- TASK OBJECTIVE
Reproduce the section of the listing that begins at the line containing "- unfold on_fs, zoom." and finishes at the line containing "(** ** The working directory *)". Include both end lines and nothing beyond them.
╭──
(* ===== verification/SysFileCorrect.v ===== *)
(** * Correctness of the system calls on files

    Paths of a process mean what its working directory and the path say together; what is written through a descriptor is read back
    through it; the mode and the owner of a file change only for those who may change them. *)
From S2P Require Import Prelude PageAlloc Kmalloc KmallocCorrect KHeap Path Ramfs RamfsCorrect Vfs VfsCorrect Pipe Fd Process ProcessCorrect ProcessWait Exec ExecCorrect SysFile.

(** ** Characters of paths *)

Lemma elem_of_split c s : c ≠ SLASH → c ∈ s ↔ ∃ w, w ∈ split_on SLASH s ∧ c ∈ w.
Proof.
  intros Hc. induction s as [|d s IH]; cbn [split_on].
  - split; [by intros ?%elem_of_nil|by intros (w & ->%list_elem_of_singleton & ?%elem_of_nil)].
  - rewrite elem_of_cons, IH. destruct (Z.eqb_spec d SLASH) as [->|Hd].
    + setoid_rewrite elem_of_cons. split; [intros [?|(w & ? & ?)]; [done|eauto]|intros (w & [->|?] & Hw); [by apply elem_of_nil in Hw|eauto]].
    + destruct (split_on_cons SLASH s) as (w & ws & ->). setoid_rewrite elem_of_cons. split.
      * intros [->|(x & [->|Hx] & Hcx)]; [exists (d :: w)|exists (d :: w)|exists x]; rewrite ?elem_of_cons; auto.
      * intros (x & [->|Hx] & Hcx); [apply elem_of_cons in Hcx as [?|?]|]; eauto.
Qed.
Lemma elem_of_comps c s : c ≠ SLASH → c ∈ s ↔ ∃ w, w ∈ comps s ∧ c ∈ w.
Proof.
  intros Hc. rewrite elem_of_split by done. unfold comps. setoid_rewrite list_elem_of_filter. split.
  - intros (w & Hw & Hcw). exists w. split_and!; [by intros ->; apply elem_of_nil in Hcw|done|done].
  - intros (w & (_ & Hw) & Hcw). eauto.
Qed.
Lemma canonical_sub l : ∀ st w, w ∈ foldl follow st l → w ∈ st ∨ w ∈ l.
Proof.
  induction l as [|c l IH]; intros st w; cbn [foldl]; [by left|]. intros [Hw|Hw]%IH; [|right; by right].
  unfold follow in Hw. repeat case_decide; [by left| |apply elem_of_app in Hw as [?|Hw]; [by left|right; apply list_elem_of_singleton in Hw as ->; left]].
  left. destruct (decide (st = [])) as [->|Hst]; [done|]. rewrite (app_removelast_last [] Hst). apply elem_of_app. by left.
Qed.
Lemma canonical_no_nul cwd path s : 0 ∉ cwd → 0 ∉ path → comps s = canonical (request cwd path) → 0 ∉ s.
Proof.
  intros Hc Hp E. rewrite elem_of_comps by done. rewrite E. intros (w & Hw & H0).
  apply (canonical_sub _ []) in Hw as [Hw%elem_of_nil|Hw]; [done|]. unfold request in Hw.
  case_decide; [|apply elem_of_app in Hw as [Hw|Hw]]; [apply Hp|apply Hc|apply Hp]; apply elem_of_comps; eauto.
Qed.
Lemma upto_nul_app l r : 0 ∉ l → upto_nul (l ++ 0 :: r) = l.
Proof.
  induction l as [|c l IH]; intros Hl; [done|]. apply not_elem_of_cons in Hl as [Hc Hl]. cbn. destruct (Z.eqb_spec c 0); [congruence|]. by rewrite IH.
Qed.

(** ** Strings of the user *)

Lemma user_byte_run m a c : m !! a = Some c → user_bytes a 1 m = Done [c] m.
Proof. intros E. unfold user_bytes, read_bytes. change (seqZ 0 1) with [0]. cbn [mapM]. by rewrite Z.add_0_r, E. Qed.
Lemma user_cstring_run m l : ∀ fuel a, bytes_at m a (l ++ [0]) → 0 ∉ l → 0 ≤ a → a + Z.of_nat (length l) < 2 ^ 63 → (length l < fuel)%nat →
  user_cstring fuel a m = Done l m.
Proof.
  induction l as [|c l IH]; intros [|fuel] a Hb H0 Ha Hl Hf; simpl in Hf, Hl; try lia.
  - pose proof (Hb 0%nat 0 eq_refl) as E. rewrite Z.add_0_r in E. cbn [user_cstring]. by kbind (user_byte_run _ _ _ E).
  - apply not_elem_of_cons in H0 as [Hc H0]. pose proof (Hb 0%nat c eq_refl) as E. rewrite Z.add_0_r in E. cbn [user_cstring].
    kbind (user_byte_run _ _ _ E). rewrite bool_decide_false by congruence. rewrite u64_small by lia.
    assert (user_cstring fuel (a + 1) m = Done l m) as E2; [|by kbind E2].
    apply IH; [|done|lia|lia|lia]. intros i v Hi. replace (a + 1 + Z.of_nat i) with (a + Z.of_nat (S i)) by lia. by apply Hb.
Qed.
Lemma bytes_at_size m a l : bytes_at m a l → (length l ≤ base.size m)%nat.
Proof.
  intros Hb. rewrite <-size_dom. transitivity (size (list_to_set (seqZ a (Z.of_nat (length l))) : gset Z)).
  - rewrite size_list_to_set by apply NoDup_seqZ. rewrite length_seqZ. lia.
  - apply subseteq_size. intros x [Hx1 Hx2]%elem_of_list_to_set%elem_of_seqZ. apply elem_of_dom.
    destruct (lookup_lt_is_Some_2 l (Z.to_nat (x - a))) as (v & Hv); [lia|]. exists v. apply Hb in Hv. by rewrite Z2Nat.id, Zplus_minus in Hv by lia.
Qed.

Section correct.
Context {H : Type} `{KHeap H}.
Context (dev_null_node dev_zero_node dev_tty_node : Z) (stack : list Z).
Implicit Types (s : Sf H).
Let path_lookup := path_lookup (H := H) dev_null_node dev_zero_node dev_tty_node.
Let vfs_ok := vfs_ok (H := H) dev_null_node dev_zero_node dev_tty_node.

(** The state of a call of the process [p], with the path [l] at the address [a]. *)
Record calls (s : Sf H) (p : Process) (tab : option (list FdEntry)) (a : Z) (l : list Z) : Prop := {
  ca_proc : sproc s = Some (p, tab);
  ca_cwd : hd_error (cwd p) = Some SLASH ∧ 0 ∉ cwd p ∧ Z.of_nat (length (cwd p)) < PATH_MAX;
  ca_path : user_string (suser s) a l;
  ca_stack : Z.of_nat (length stack) = PATH_MAX;
}.
(** The path that the process asked for does not fit in the kernel's buffer, or did not on the way. *)
Definition too_long (p : Process) (l : list Z) : Prop := overflows PATH_MAX (request (cwd p) l).
(** An absolute path for what the process asked for. *)
Definition meant (p : Process) (l abs : list Z) : Prop :=
  hd_error abs = Some SLASH ∧ comps abs = canonical (request (cwd p) l) ∧ 0 ∉ abs ∧ Z.of_nat (length abs) < PATH_MAX ∧ ¬ too_long p l.

Lemma resolve_user_run s p tab a l : calls s p tab a l →
  (resolve_user_path stack a PATH_MAX s = Done (inl (- ENAMETOOLONG)) s ∧ too_long p l) ∨
  ∃ abs, resolve_user_path stack a PATH_MAX s = Done (inr abs) s ∧ meant p l abs.
Proof.
  intros [Hp (Hc & Hc0 & Hcl) (Ha & Hlim & Hl0 & Hb) Hst]. unfold resolve_user_path, USER_ADDR_LIMIT, PATH_MAX in *.
  assert (user_ptr_valid a 1 = true) as ->.
  { unfold user_ptr_valid, USER_ADDR_LIMIT. rewrite (proj2 (Z.eqb_neq a 0)) by lia. cbn [orb Z.eqb]. rewrite u64_small by lia. lia. }
  cbn [negb]. rewrite kget_bind. pose proof (bytes_at_size _ _ _ Hb) as Hsz. rewrite length_app in Hsz.
  assert (on_user (user_cstring (S (base.size (suser s))) a) s = Done l s) as E.
  { unfold on_user, zoom. rewrite (user_cstring_run _ l) by (first [done|lia]). by destruct s. }
  kbind E. unfold proc_current. rewrite kget_bind, Hp. cbn [fmap option_fmap option_map fst].
  destruct (path_normalize_lemma (cwd p) l (mkPathBuf stack 0)) as (r & b & E1 & Hlen & Hr); [simpl; lia|lia|lia|done|].
  cbn [out] in E1, Hr, Hlen. rewrite Hst in E1, Hr. rewrite E1. destruct Hr as [(-> & (q & rest & Ho & _ & Hh & Hq) & Hno)|(-> & Hk)]; [right|by left].
  pose proof (canonical_no_nul _ _ _ Hc0 Hl0 Hq) as Hq0. exists q. cbn [Z.eqb]. rewrite Ho, upto_nul_app by done. split; [done|].
  split_and!; [done|done|done| |exact Hno]. unfold PATH_MAX. rewrite Ho in Hlen. rewrite length_app in Hlen. simpl in Hlen. lia.
Qed.
Lemma path_lookup_ok (s : Fs H) a l : vfs_ok s → is_Some (vnodes s !! a) → path_lookup s a l = 0 ∨ is_Some (vnodes s !! path_lookup s a l).
Proof.
  intros Hok. revert a. induction l as [|c l IH]; intros a Ha; [by right|]. unfold path_lookup, VfsCorrect.path_lookup. cbn [foldl].
  case_decide; [left; apply path_lookup_0|]. destruct (child_ok _ _ _ s a c Hok) as [->|Hc]; [left; apply path_lookup_0|by apply IH].
Qed.
(** The node that a path of the process names, or 0. *)
Definition named s (p : Process) (l : list Z) : Z := path_lookup (sfs s) (vfs_root (sfs s)) (canonical (request (cwd p) l)).
Lemma resolve_meant s p l abs : vfs_ok (sfs s) → meant p l abs → Forall (λ c, Z.of_nat (length c) < VFS_NAME_MAX) (canonical (request (cwd p) l)) →
  on_fs (vfs_resolve dev_null_node dev_zero_node dev_tty_node (Some abs)) s = Done (named s p l) s ∧
  (named s p l = 0 ∨ is_Some (vnodes (sfs s) !! named s p l)).
Proof.
  intros Hok (Hh & Hc & _) Hs. rewrite <-Hc in Hs. split.
  - unfold on_fs, zoom. rewrite (vfs_resolve_lemma _ _ _ (sfs s) abs Hok Hh Hs), Hc. by destruct s.
  - apply path_lookup_ok; [done|]. apply (vo_root _ _ _ _ Hok).
Qed.
Lemma on_vnode_run s a n : vnodes (sfs s) !! a = Some n → on_fs (vnode a) s = Done n s.
Proof. intros Hn. unfold on_fs, zoom, vnode, kopt. rewrite Hn. by destruct s. Qed.

(** ** The working directory *)

Lemma follow_plain st l : Forall (λ c, c ≠ [DOT] ∧ c ≠ [DOT; DOT]) l → foldl follow st l = st ++ l.
Proof.
  revert st. induction l as [|c l IH]; intros st Hl; cbn [foldl]; [by rewrite app_nil_r|]. apply Forall_cons in Hl as [[H1 H2] Hl].
  unfold follow at 2. rewrite !decide_False by done. rewrite IH by done. by rewrite <-app_assoc.
Qed.
Lemma follow_no_dots l : ∀ st, Forall (λ c, c ≠ [DOT] ∧ c ≠ [DOT; DOT]) st → Forall (λ c, c ≠ [DOT] ∧ c ≠ [DOT; DOT]) (foldl follow st l).
Proof.
  induction l as [|c l IH]; intros st Hst; cbn [foldl]; [done|]. apply IH. unfold follow. repeat case_decide; [done| |apply Forall_app; auto].
  destruct (decide (st = [])) as [->|Hne]; [done|]. rewrite (app_removelast_last [] Hne) in Hst. by apply Forall_app in Hst as [? _].
Qed.
Lemma request_after abs r q : comps abs = canonical r →
  canonical (request abs q) = if decide (hd_error q = Some SLASH) then canonical (comps q) else canonical (r ++ comps q).
Proof.
  intros E. unfold request. case_decide; [done|]. rewrite E. unfold canonical. rewrite !foldl_app. f_equal.
  rewrite follow_plain; [done|]. by apply follow_no_dots.
Qed.

Lemma getcwd_run s p tab buf n : sproc s = Some (p, tab) → Z.of_nat (length (cwd p)) < n → 0 < buf → buf + n ≤ USER_ADDR_LIMIT → mapped (suser s) buf n →
  ∃ u, sys_getcwd buf n s = Done 0 (mkCall (sfs s) (sproc s) u) ∧ bytes_at u buf (cwd p ++ [0]).
Proof.
  intros Hp Hn Hb Hlim Hm. unfold sys_getcwd, proc_current, USER_ADDR_LIMIT in *. rewrite kget_bind, Hp. cbn [fmap option_fmap option_map fst].
  assert (user_ptr_valid buf n = true) as ->.
  { unfold user_ptr_valid, USER_ADDR_LIMIT. replace ((buf =? 0) || (n =? 0)) with false by lia. rewrite u64_small by lia. lia. }
  cbn [negb]. replace (n <? _) with false by lia. set (l := cwd p ++ _).
  assert (Z.of_nat (length l) = n) as Hl by (unfold l; rewrite length_app, length_replicate; lia).
  destruct (user_put_ok (suser s) buf l) as (u & E & Hbu & _); [by rewrite Hl|]. exists u.
  erewrite bind_Done by (unfold on_user, zoom; by rewrite E). split; [by rewrite Hp|].
  assert (∃ r, l = (cwd p ++ [0]) ++ r) as (r & Er).
  { unfold l. replace (Z.to_nat (n - _)) with (S (Z.to_nat (n - Z.of_nat (length (cwd p)) - 1))) by lia. cbn [replicate].
    eexists. rewrite <-app_assoc. done. }
  rewrite Er in Hbu. by apply bytes_at_app in Hbu as [? _].
Qed.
╰──
- OUTPUT BELOW
  - unfold on_fs, zoom. rewrite (vfs_resolve_lemma _ _ _ (sfs s) abs Hok Hh Hs), Hc. by destruct s.
  - apply path_lookup_ok; [done|]. apply (vo_root _ _ _ _ Hok).
Qed.
Lemma on_vnode_run s a n : vnodes (sfs s) !! a = Some n → on_fs (vnode a) s = Done n s.
Proof. intros Hn. unfold on_fs, zoom, vnode, kopt. rewrite Hn. by destruct s. Qed.

(** ** The working directory *)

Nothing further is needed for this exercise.